Printing BioHome3D capped decades of research at the university including tests of an extruded wood-based material all over the world. In equatorial regions, it out-performed pressure-treated wood. The process starts with wood residuals left over from sawmills, which once went to pulp and paper mills. The wood fiber is ground down to micro- and nano-sized particles and combined with a resin that can be derived from corn, wood, or other materials (the exact resin mix for this house was not disclosed). About 60% of the material is wood flour by weight and the rest is resin.
The printed material resists decay because of the resin that prevents water intrusion. When it’s time to recycle a building, it’s simply ground up with the residue sent through the printer another time.
One advantage of the printing process is that the thickness of walls and roof—and therefore the R-value of the building—can be adjusted to meet site conditions. In the demonstration house, walls are roughly 10 in. thick, and the roof a bit thicker than that. That might not be enough to meet current code requirements for Maine, which falls in climate zone 6, but making them thicker is not a problem.
“You can scale the cavity thickness to anything you want because the printer doesn’t care,” a spokesman said. “When you go buy lumber you can’t find 2x14s.

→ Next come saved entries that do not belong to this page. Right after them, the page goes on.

(** A mapping altered with its link kept. *)
Lemma maps_mark oid f p :
  (forall m, sm_invoicePaymentId (f m) = sm_invoicePaymentId m /\ sm_invoiceId (f m) = sm_invoiceId m /\ sm_status (f m) <> sp_succeeded) ->
  maps_ok p -> maps_ok (with_maps (alter f oid) p).
Proof.
  intros Hf [A B C D].
  assert (Hback : forall k m', alter f oid (ps_maps p) !! k = Some m' -> exists m, ps_maps p !! k = Some m
    /\ sm_invoicePaymentId m' = sm_invoicePaymentId m /\ sm_invoiceId m' = sm_invoiceId m /\ (m' = m \/ sm_status m' <> sp_succeeded)).
  { intros k m' [(_ & m & Hm & ->)|[_ Hm]]%lookup_alter_Some; [|by exists m'; auto]. exists m. destruct (Hf m) as (? & ? & ?). by split_and!; auto. }
  split; cbn.
  - intros k m' pid (m & Hm & -> & -> & _)%Hback Hl. by eapply A.
  - intros k1 k2 m1' m2' pid (m1 & Hm1 & -> & _)%Hback (m2 & Hm2 & -> & _)%Hback. by eapply B.
  - intros pid py Hp Hn. destruct (C _ _ Hp Hn) as (k & m & Hm & Hl). exists k. destruct (decide (k = oid)) as [->|Hk].
    + exists (f m). rewrite lookup_alter_eq, Hm. split; [done|]. by destruct (Hf m) as (-> & _).
    + exists m. by rewrite lookup_alter_ne.
  - intros k m' (m & Hm & _ & _ & [->|Hs])%Hback; [by eapply D|]. unfold succeeded_has_payment. by rewrite bool_decide_eq_false_2.
Qed.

They just don’t exist. But in our case, 2x14s aren’t a problem . . . and 2x16s aren’t a problem. We can scale the walls to whatever R- value you’re interested in. Our goal is R-value by design . . . we can scale the thickness of the wall to do what’s required.”
Wall sections are printed with an inner and outer layer. The two are connected with a truss-like reinforcement, and the cavity filled with cellulose insulation. The all bio-material assembly is a much better insulator than concrete, and it also sequesters carbon. If the process could include sustainably grown forests as the source for the wood, he said, “the trees become carbon sequestration and the house becomes a carbon storage unit, and that’s the way we see this particular process.”
Ultimately, the goal is to print a house this size in 48 hours., at which point he believes it would be cheaper to build than a conventionally framed building.
BioHome3D is equipped with a variety of sensors to measure thermal resistance, thermal bridging, structural integrity and other values key to understanding the process better. Some of the walls were left as printed, and others covered with drywall, to show visitors that different options are possible. But the raw bio-material has been a hit.
“People love the looks of it,” he said. “When they walk in they say wow, I want to live in this. I haven’t seen one person who comes in who doesn’t want to live here. It’s got a very warm feeling.